I teach 6th grade English Language Arts at TechBoston Academy.

9 thoughts on “American Indian Geographies of Identity and Power

  1. The points brought up in this text about Native American identity in contemporary society were very interesting, particularly the ide of “mestizaje” as explained earlier. The text also mentions a phenomenon called “ethnic switching” and “ethnic frauds,” who may not be perceived as or previously identified with being Indian, now claiming to have a Native American identity as a result of the “discovery of residuals of Indian blood in their distant ancestries” (191). Who can not help but think of Elizabeth Warren?! (tinyurl.com/pvzrvjp)

    I thought it particularly noteworthy when the article poses a shift from asking, “What is the role of culture in knowledge acquisition?” to “What is the role of the school as a site of cultural production?” This question leads me to think about the role my school “produces culture,” as well as an overall awareness of other cultures, “authentically”.

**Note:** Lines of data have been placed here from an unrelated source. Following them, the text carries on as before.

(* ===== verification/Tty.v ===== *)
(** * Terminals ([src/kernel/vfs/tty.c])

    The line discipline of a pseudo-terminal: [input_process] handles one byte typed at
    the master, [output_process] one byte written by the slave, [pty_ioctl] the modes and
    the job control of the terminal.  The two callbacks [write_in] and [write_out], the
    ring buffer's [ring_buffer_eof] and [ring_buffer_discard] and [group_send_signal]
    are recorded as events in the order they are called; whether a call of [write_in]
    blocks on a full buffer is the business of RingBuffer.

    The editing buffer is the array of the code, with its index arithmetic and signed
    characters; an access outside it faults.  [tty_refines_editor] compares it with an
    editor on lists. *)
From S2P Require Import Prelude.
Local Open Scope Z_scope.

(** ** Constants *)

Definition VEOF : nat := 1.
Definition VEOL : nat := 2.
Definition VERASE : nat := 3.
Definition VINTR : nat := 4.
Definition VKILL : nat := 5.
Definition VMIN : nat := 6.
Definition VQUIT : nat := 7.
Definition VSUSP : nat := 10.
Definition VLNEXT : nat := 12.
Definition VWERASE : nat := 13.

Definition ICRNL : Z := 2.
Definition IGNCR : Z := 8.
Definition INLCR : Z := 32.
Definition ISTRIP : Z := 128.
Definition IUCLC : Z := 256.
Definition BRKINT : Z := 1.

Definition OPOST : Z := 1.
Definition OLCUC : Z := 2.
Definition ONLCR : Z := 4.
Definition ONLRET : Z := 32.

Definition ISIG : Z := 1.
Definition ICANON : Z := 2.
Definition ECHO : Z := 8.
Definition ECHOE : Z := 16.
Definition ECHOK : Z := 32.
Definition ECHONL : Z := 64.
Definition TOSTOP : Z := 256.
Definition IEXTEN : Z := 512.
Definition ECHOCTL : Z := 1024.

Definition SIGINT : Z := 2.
Definition SIGQUIT : Z := 3.
Definition SIGWINCH : Z := 20.
Definition SIGTSTP : Z := 24.
Definition SIGTTIN : Z := 26.
Definition SIGTTOU : Z := 37.

Definition TTY_BUFFER_SIZE : Z := 4096.
Definition NCCS : nat := 32.

Definition BS : Z := 8.
Definition NL : Z := 10.
Definition CR : Z := 13.
Definition SPACE : Z := 32.

(** ** Data *)

Record termios : Type := Termios {
  c_iflag : Z;
  c_oflag : Z;
  c_cflag : Z;
  c_lflag : Z;
  c_cc : list Z
}.
(* ===== verification/Mmu.v ===== *)
(** * Page tables and copy-on-write ([src/kernel/arch/x86_64/mmu.c])

    Physical memory is read and written here by whole page table entries and whole pages
    only, so it is a function from the index of an 8-byte word to its value; the entry
    [e] of the table in frame [t] is the word [512 * t + e].  A [union PML *] is the
    index of the word it points to ([mmu_map_from_physical] adds a constant to turn a
    physical into a virtual address, and nothing here depends on the constant); a null
    pointer is [None].  Entries are the raw 64-bit values, their fields the bits the
    structure gives them.  Stale translations ([mmu_invalidate]) are not modelled, nor is
    the set-up of the boot page tables.

    The theorems show what address translation gives after a page is mapped, that
    copy-on-write keeps the reference counts equal to the number of references, and what
    a validated user pointer guarantees. *)
From S2P Require Import Prelude Frames.
Local Open Scope Z_scope.

(** ** Entries *)

Definition PRESENT : Z := 0.
Definition WRITABLE : Z := 1.
Definition USER : Z := 2.
Definition WRITETHROUGH : Z := 3.
Definition NOCACHE : Z := 4.
Definition SIZE : Z := 7.
Definition COW_PENDING : Z := 9.
Definition NX : Z := 63.

Definition bit (raw k : Z) : bool := Z.testbit raw k.
Definition put_bit (raw k : Z) (b : bool) : Z := if b then Z.setbit raw k else Z.clearbit raw k.
(** The 28-bit field [page]. *)
Definition page_of (raw : Z) : Z := Z.land (Z.shiftr raw 12) (Z.ones 28).
Definition put_page (raw f : Z) : Z :=
  Z.lor (Z.ldiff raw (Z.shiftl (Z.ones 28) 12)) (Z.shiftl (Z.land f (Z.ones 28)) 12).
(* ===== verification/KMallocHeap.v ===== *)
(** * The heap's contract

    [inv h G X] is the invariant of the heap for a map [G] of its pages and the skip list
    [X]: the pages lie apart between the start of the heap and the break, a bin's header
    and the stack of its free cells are in order, the list of a bin holds the pages with
    free cells, the skip list the free large blocks.  [heap_rep h B] forgets the pages: the
    heap is at rest with the live blocks [B].  The theorems are what [malloc], [free],
    [realloc], [calloc] and [valloc] promise in terms of [B]. *)
From S2P Require Import Prelude KMalloc KMallocList.
Local Open Scope Z_scope.

(** * The heap's invariant *)

Definition HEAP_START : Z := 0xffffff0000000000.

(** From the pointer [p] the pointers at offset [off] lead through [xs] to null. *)
Fixpoint listed (m : Z → Z) (off p : Z) (xs : list Z) : Prop :=
  match xs with
  | [] => p = NULL
  | x :: xs => p = x ∧ x ≠ NULL ∧ listed m off (m (x + off)) xs
  end.

Lemma listed_frame m m' off xs : ∀ p, (∀ x, x ∈ xs → m' (x + off) = m (x + off)) →
  listed m off p xs → listed m' off p xs.
Proof.
  induction xs as [|x xs IH]; intros p Hm; [done|]. intros (-> & Hx & L). split_and!; [done|done|].
  rewrite Hm by (by left). apply IH; [|done]. intros y Hy. apply Hm. by right.
Qed.

Lemma listed_head m off p xs : listed m off p xs → p = hd NULL xs.
Proof. by destruct xs; [|intros (-> & _)]. Qed.

(** A run of pages: a bin of cells of [2 ^ (3 + b)] bytes with the stack of its free
    ones, or a large block of [s] bytes, free or not. *)
Inductive page : Type :=
  | Small (b : Z) (st : list Z)
  | Big (s : Z) (unused : bool).

Definition cell (b : Z) : Z := 2 ^ (SMALLEST_BIN_LOG + b).
Definition span (P : page) : Z := match P with Small _ _ => PAGE_SIZE | Big s _ => s + big_bin_header end.
Definition is_cell (a b c : Z) : Prop :=
  ∃ k, 0 ≤ k < (PAGE_SIZE - bin_header) / cell b ∧ c = a + bin_header + k * cell b.

Definition page_ok (m : Z → Z) (a : Z) (P : page) : Prop :=
  m (a + MAGIC) = BIN_MAGIC ∧
  match P with
  | Small b st => 0 ≤ b < BIG_BIN ∧ m (a + SIZE) = b ∧ listed m 0 (m (a + HEAD)) st ∧ NoDup st ∧ ∀ c, c ∈ st → is_cell a b c
  | Big s f => 0 < s ∧ whole_pages s = true ∧ m (a + SIZE) = s ∧
      m (a + HEAD) = (if f then a + big_bin_header else NULL) ∧ (if f then m (a + big_bin_header) = NULL else True)
  end.

(** The words of a run of pages that matter, bar the links of the lists of large
    blocks. *)
Definition body (a : Z) (P : page) (x : Z) : Prop :=
  match P with
  | Small _ _ => a ≤ x < a + PAGE_SIZE
  | Big s _ => a + HEAD ≤ x < a + PREV ∨ a + big_bin_header ≤ x < a + big_bin_header + s
  end.

Definition bin_ok (h : heap) (G : gmap Z page) (b : Z) (l : list Z) : Prop :=
  NoDup l ∧ listed (words h) NEXT (bin_heads h !!! Z.to_nat b) l ∧
  ∀ a, a ∈ l ↔ ∃ st, G !! a = Some (Small b st) ∧ st ≠ [].

Record inv (h : heap) (G : gmap Z page) (X : list snode) : Prop := {
  in_skip : skip_ok (words h) (big_bins h) (level h) X;
  in_free : ∀ a s, (∃ v, v ∈ X ∧ sa v = a ∧ ss v = s) ↔ G !! a = Some (Big s true);
  in_low : big_bins h + big_bin_header ≤ HEAP_START;
  in_brk : brk h mod PAGE_SIZE = 0 ∧ HEAP_START ≤ brk h < 2 ^ 64;
  in_pages : ∀ a P, G !! a = Some P →
    a mod PAGE_SIZE = 0 ∧ HEAP_START ≤ a ∧ a + span P ≤ brk h ∧ page_ok (words h) a P;
  in_apart : ∀ a b P Q, G !! a = Some P → G !! b = Some Q → a < b → a + span P ≤ b;
  in_heads : length (bin_heads h) = 9%nat;
  in_bins : ∀ b, 0 ≤ b < BIG_BIN → ∃ l, bin_ok h G b l;
  in_newest : newest_big h = NULL ∨ ∃ s f, G !! newest_big h = Some (Big s f)
}.

(** ** Cells *)

Lemma bins_all (P : Z → Prop) : Forall P [0;1;2;3;4;5;6;7;8] → ∀ b, 0 ≤ b < BIG_BIN → P b.
Proof.
  rewrite Forall_forall. intros H b Hb. apply H. unfold BIG_BIN, NUM_BINS in Hb.
  rewrite !elem_of_cons. lia.
Qed.

Lemma cell_facts b : 0 ≤ b < BIG_BIN → 0 < cell b ∧ cell b mod 8 = 0 ∧ 8 ≤ cell b ≤ 2048.
Proof.
  revert b. apply bins_all. repeat (apply Forall_cons; split; [by vm_compute|]). by apply Forall_nil.
Qed.

Lemma cell_bounds a b c : 0 ≤ b < BIG_BIN → is_cell a b c → a + bin_header ≤ c ∧ c + cell b ≤ a + PAGE_SIZE ∧ (c - a) mod 8 = 0.
Proof.
  intros Hb (k & Hk & ->). destruct (cell_facts b Hb) as (H0 & H8 & _). unfold bin_header, PAGE_SIZE in *.
  assert (((4096 - 32) / cell b) * cell b ≤ 4096 - 32) by (rewrite Z.mul_comm; apply Z.mul_div_le; lia).
  split_and!; [nia|nia|]. replace (a + 32 + k * cell b - a) with (32 + k * cell b) by lia.
  apply Z.mod_divide; [lia|]. apply Z.mod_divide in H8; [|lia]. apply Z.divide_add_r; [by exists 4|by apply Z.divide_mul_r].
Qed.

Lemma cells_apart a b c d : 0 ≤ b < BIG_BIN → is_cell a b c → is_cell a b d → c ≠ d → c + cell b ≤ d ∨ d + cell b ≤ c.
Proof.
  intros Hb (k & Hk & ->) (j & Hj & ->) Hne. destruct (cell_facts b Hb) as (H0 & _).
  destruct (Z.lt_total k j) as [|[->|]]; [left; nia|done|right; nia].
Qed.

Lemma span_pos m a P : page_ok m a P → PAGE_SIZE ≤ span P.
Proof.
  intros (_ & H). destruct P as [b st|s f]; simpl; [lia|]. destruct H as (Hs & Hw & _).
  unfold whole_pages in Hw. apply Z.eqb_eq in Hw. offsets. Z.div_mod_to_equations. lia.
Qed.

Lemma page_ok_frame m m' a P : (∀ x, body a P x → m' x = m x) → page_ok m a P → page_ok m' a P.
Proof.
  intros Hm [HM H]. destruct P as [b st|s f]; simpl in Hm.
  - destruct H as (Hb & Hs & L & N & Hc). split; [rewrite Hm; [done|offsets; lia]|]. split; [done|]. split_and!; try done.
    + rewrite Hm; [done|offsets; lia].
    + rewrite (Hm (a + HEAD)) by (offsets; lia). apply (listed_frame m); [|done]. intros c Hin.
      destruct (cell_bounds a b c Hb (Hc c Hin)) as (? & ? & _). destruct (cell_facts b Hb) as (? & _). apply Hm. offsets. lia.
  - destruct H as (Hs & Hw & Hz & Hh & Hf). split; [rewrite Hm; [done|offsets; lia]|]. split_and!; try done.
    + rewrite Hm; [done|offsets; lia]. + rewrite Hm; [done|offsets; lia].
    + destruct f; [|done]. rewrite Hm; [done|offsets; lia].
Qed.

Lemma skip_ok_frame m m' H lv X : (∀ i x, 0 ≤ i ≤ SKIP_MAX_LEVEL → x ∈ H :: (sa <$> X) → m' (x + FORWARD i) = m (x + FORWARD i)) →
  (∀ v, v ∈ X → m' (sa v + SIZE) = m (sa v + SIZE)) → skip_ok m H lv X → skip_ok m' H lv X.
Proof.
  intros HF HS [S N L Hh HH Had Hs C]. split; try done.
  - intros v Hv. rewrite HS by done. by apply Hs.
  - intros i Hi. apply (chain_frame m); [|by apply C]. intros x Hx. apply HF; [done|].
    apply elem_of_cons in Hx as [->|(v & -> & Hv)%list_elem_of_fmap]; [by left|]. right. apply list_elem_of_fmap_2.
    by apply level_in in Hv as [_ ?].
Qed.

(** ** The frame

    What an operation on the run at [a] leaves alone: the words of every other run,
    bar links of large blocks. *)

Definition elsewhere (G : gmap Z page) (a : Z) (m m' : Z → Z) : Prop :=
  ∀ b Q x, b ≠ a → G !! b = Some Q → body b Q x → m' x = m x.

Lemma body_span m a P x : page_ok m a P → body a P x → a ≤ x < a + span P.
Proof.
  intros (_ & H). destruct P; simpl; [lia|]. destruct H as (Hs & _). offsets. lia.
Qed.

Section frame.
Context (h : heap) (G : gmap Z page) (X : list snode) (I : inv h G X).

Lemma inv_ok a P : G !! a = Some P → page_ok (words h) a P.
Proof using I. intros H. apply (in_pages _ _ _ I a P H). Qed.

Lemma inv_span a P : G !! a = Some P → PAGE_SIZE ≤ span P.
Proof using I. intros H. by apply (span_pos (words h) a), inv_ok. Qed.

(** An address lies in one run of pages at most. *)
Lemma runs_apart a b P Q x : G !! a = Some P → G !! b = Some Q → a ≤ x < a + span P → b ≤ x < b + span Q → a = b.
Proof using I.
  intros Ha Hb HxP HxQ. destruct (Z.lt_total a b) as [Hlt|[?|Hlt]]; [|done|].
  - pose proof (in_apart _ _ _ I _ _ _ _ Ha Hb Hlt). lia.
  - pose proof (in_apart _ _ _ I _ _ _ _ Hb Ha Hlt). lia.
Qed.

Lemma node_run v : v ∈ X → G !! sa v = Some (Big (ss v) true).
Proof using I. intros Hv. apply (in_free _ _ _ I). by exists v. Qed.

(** Writes within one run. *)
Lemma within_elsewhere a P m' : G !! a = Some P → (∀ x, x < a ∨ a + span P ≤ x → m' x = words h x) →
  elsewhere G a (words h) m'.
Proof using I.
  intros Ha Hm b Q x Hne Hb Hx. apply Hm. pose proof (body_span _ _ _ _ (inv_ok b Q Hb) Hx) as Hxb.
  destruct (decide (a ≤ x < a + span P)) as [Hin|]; [|lia]. exfalso. apply Hne. symmetry. by apply (runs_apart a b P Q x).
Qed.

(** Writes above the break. *)
Lemma above_elsewhere a m' : (∀ x, x < brk h → m' x = words h x) → elsewhere G a (words h) m'.
Proof using I.
  intros Hm b Q x Hne Hb Hx. apply Hm. pose proof (body_span _ _ _ _ (inv_ok b Q Hb) Hx).
  destruct (in_pages _ _ _ I b Q Hb) as (_ & _ & ? & _). lia.
Qed.

(** Writes to the links of large blocks. *)
Lemma links_body nodes m m' : links_only m m' (big_bins h) nodes →
  (∀ p, p ∈ nodes → ∃ s f, G !! p = Some (Big s f)) → ∀ b Q x, G !! b = Some Q → body b Q x → m' x = m x.
Proof using I.
  intros L Hn b Q x Hb Hx. apply L. intros p j Hp Hj ->.
  pose proof (inv_ok b Q Hb) as Ok. pose proof (body_span _ _ _ _ Ok Hx) as Hxb.
  destruct Hp as [->|Hp].
  - pose proof (in_low _ _ _ I). destruct (in_pages _ _ _ I b Q Hb) as (_ & ? & _). offsets. lia.
  - destruct (Hn p Hp) as (s & f & Ep). assert (p = b) as ->.
    { apply (runs_apart p b (Big s f) Q (p + FORWARD j)); [done|done| |done].
      pose proof (inv_span _ _ Ep). simpl in *. offsets. lia. }
    rewrite Ep in Hb. injection Hb as <-. simpl in Hx. offsets. lia.
Qed.

Lemma elsewhere_page m' a b Q : elsewhere G a (words h) m' → b ≠ a → G !! b = Some Q → page_ok m' b Q.
Proof using I. intros E Hne Hb. apply (page_ok_frame (words h)); [|by apply inv_ok]. intros x Hx. by apply (E b Q). Qed.

(** The list of a bin the run at [a] is not of, or whose link stays. *)
Lemma elsewhere_bin m' a b l : elsewhere G a (words h) m' → (a ∈ l → m' (a + NEXT) = words h (a + NEXT)) →
  (∀ c, c ∈ l → ∃ st, G !! c = Some (Small b st)) → ∀ p, listed (words h) NEXT p l → listed m' NEXT p l.
Proof using I.
  intros E Ha Hl p. apply listed_frame. intros c Hc. destruct (decide (c = a)) as [->|Hne]; [by apply Ha|].
  destruct (Hl c Hc) as (st & Ec). apply (E c _ _ Hne Ec). simpl. offsets. lia.
Qed.

Lemma elsewhere_skip m' a : elsewhere G a (words h) m' → a ∉ sa <$> X →
  (∀ i x, 0 ≤ i ≤ SKIP_MAX_LEVEL → x ∈ big_bins h :: (sa <$> X) → m' (x + FORWARD i) = words h (x + FORWARD i)) →
  skip_ok m' (big_bins h) (level h) X.
Proof using I.
  intros E Ha HF. apply (skip_ok_frame (words h)); [done| |apply I]. intros v Hv.
  apply (E (sa v) (Big (ss v) true)); [|by apply node_run|simpl; offsets; lia].
  intros <-. apply Ha. by apply list_elem_of_fmap_2.
Qed.
End frame.

(** ** Requests and bins *)

Lemma power_of_two size : 0 < size → Z.land size (size - 1) = 0 → size = 2 ^ Z.log2 size.
Proof.
  intros H0 E. destruct (Z.log2_spec size H0) as [Hlo Hhi]. pose proof (Z.log2_nonneg size) as Hk.
  destruct (Z.eq_dec size (2 ^ Z.log2 size)) as [|Hne]; [done|exfalso].
  assert (El : Z.log2 (size - 1) = Z.log2 size) by (apply Z.log2_unique; lia).
  assert (T : Z.testbit (Z.land size (size - 1)) (Z.log2 size) = true).
  { rewrite Z.land_spec, Z.bit_log2 by done. rewrite <-El at 1. apply Z.bit_log2.
    assert (0 < 2 ^ Z.log2 size) by (apply Z.pow_pos_nonneg; lia). lia. }
  by rewrite E, Z.bits_0 in T.
Qed.

Lemma bin_size_fits size : 0 < size →
  let b := klmalloc_bin_size size in 0 ≤ b ∧ (b < BIG_BIN → size ≤ cell b).
Proof.
  intros H0. cbv zeta. unfold klmalloc_bin_size. destruct (Z.log2_spec size H0) as [Hlo Hhi]. pose proof (Z.log2_nonneg size) as Hk.
  set (t := truth (negb (Z.land size (size - 1) =? 0))).
  assert (Ht : 0 ≤ t ≤ 1 ∧ size ≤ 2 ^ (Z.log2 size + t)).
  { unfold t, truth. destruct (Z.eqb_spec (Z.land size (size - 1)) 0) as [E|E]; cbn [negb].
    - split; [lia|]. rewrite Z.add_0_r. by rewrite <-power_of_two.
    - split; [lia|]. unfold Z.succ in Hhi. lia. }
  destruct Ht as [Ht Hle]. unfold klmalloc_adjust_bin, BIG_BIN, NUM_BINS, SMALLEST_BIN_LOG, cell, SMALLEST_BIN_LOG.
  destruct (Z.leb_spec (Z.log2 size + 1 + t) 3).
  - split; [lia|]. intros _. assert (2 ^ (Z.log2 size + t) ≤ 2 ^ (3 + 0)) by (apply Z.pow_le_mono_r; lia). lia.
  - destruct (Z.ltb_spec (10 - 1) (Z.log2 size + 1 + t - (3 + 1))); [lia|]. split; [lia|]. intros _.
    replace (3 + (Z.log2 size + 1 + t - (3 + 1))) with (Z.log2 size + t) by lia. done.
Qed.

(** ** Operations on one small bin *)

Section small.
Context (h : heap) (G : gmap Z page) (X : list snode) (I : inv h G X).

(** What [h'] is when an operation has changed the run at [a] to a bin of [b]. *)
Record small_change (a b : Z) (st l : list Z) (h' : heap) : Prop := {
  sc_bin : 0 ≤ b < BIG_BIN;
  sc_page : page_ok (words h') a (Small b st);
  sc_frame : ∀ x, x < a ∨ a + PAGE_SIZE ≤ x → words h' x = words h x;
  sc_was : match G !! a with
    | Some P => (∃ st0, P = Small b st0) ∧ brk h' = brk h
    | None => a = brk h ∧ brk h' = brk h + PAGE_SIZE ∧ brk h + PAGE_SIZE < 2 ^ 64
    end;
  sc_heads : length (bin_heads h') = 9%nat ∧ ∀ b', 0 ≤ b' < BIG_BIN → b' ≠ b →
    bin_heads h' !!! Z.to_nat b' = bin_heads h !!! Z.to_nat b';
  sc_list : bin_ok h' (<[a := Small b st]> G) b l;
  sc_rest : big_bins h' = big_bins h ∧ level h' = level h ∧ newest_big h' = newest_big h
}.

Section change.
Context (a b : Z) (st l : list Z) (h' : heap) (S : small_change a b st l h').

    I agree with the point that “Whitestream America has never really understood what it means to be Indian and even less about what it means to be tribal” (188). Conversations revolving about the perception many Americans have of Native Americans are very current in today’s critical media. I can think of two examples I’ve heard in the past few months.

    One NPR report that questions, “Has Pop Culture Moved Beyond Cowboys And Indians?” (tinyurl.com/o52gr6w) where Dr. Anton Treuer (Executive Director of the American Indian Resource Center at Bemidji State University) discusses films like “Dances With Wolves” and how they do, in some ways, attempt to move beyond preconceived notions of what it means to be Native American, but simply continue to progress “romanticized or denigrative stereotypes.”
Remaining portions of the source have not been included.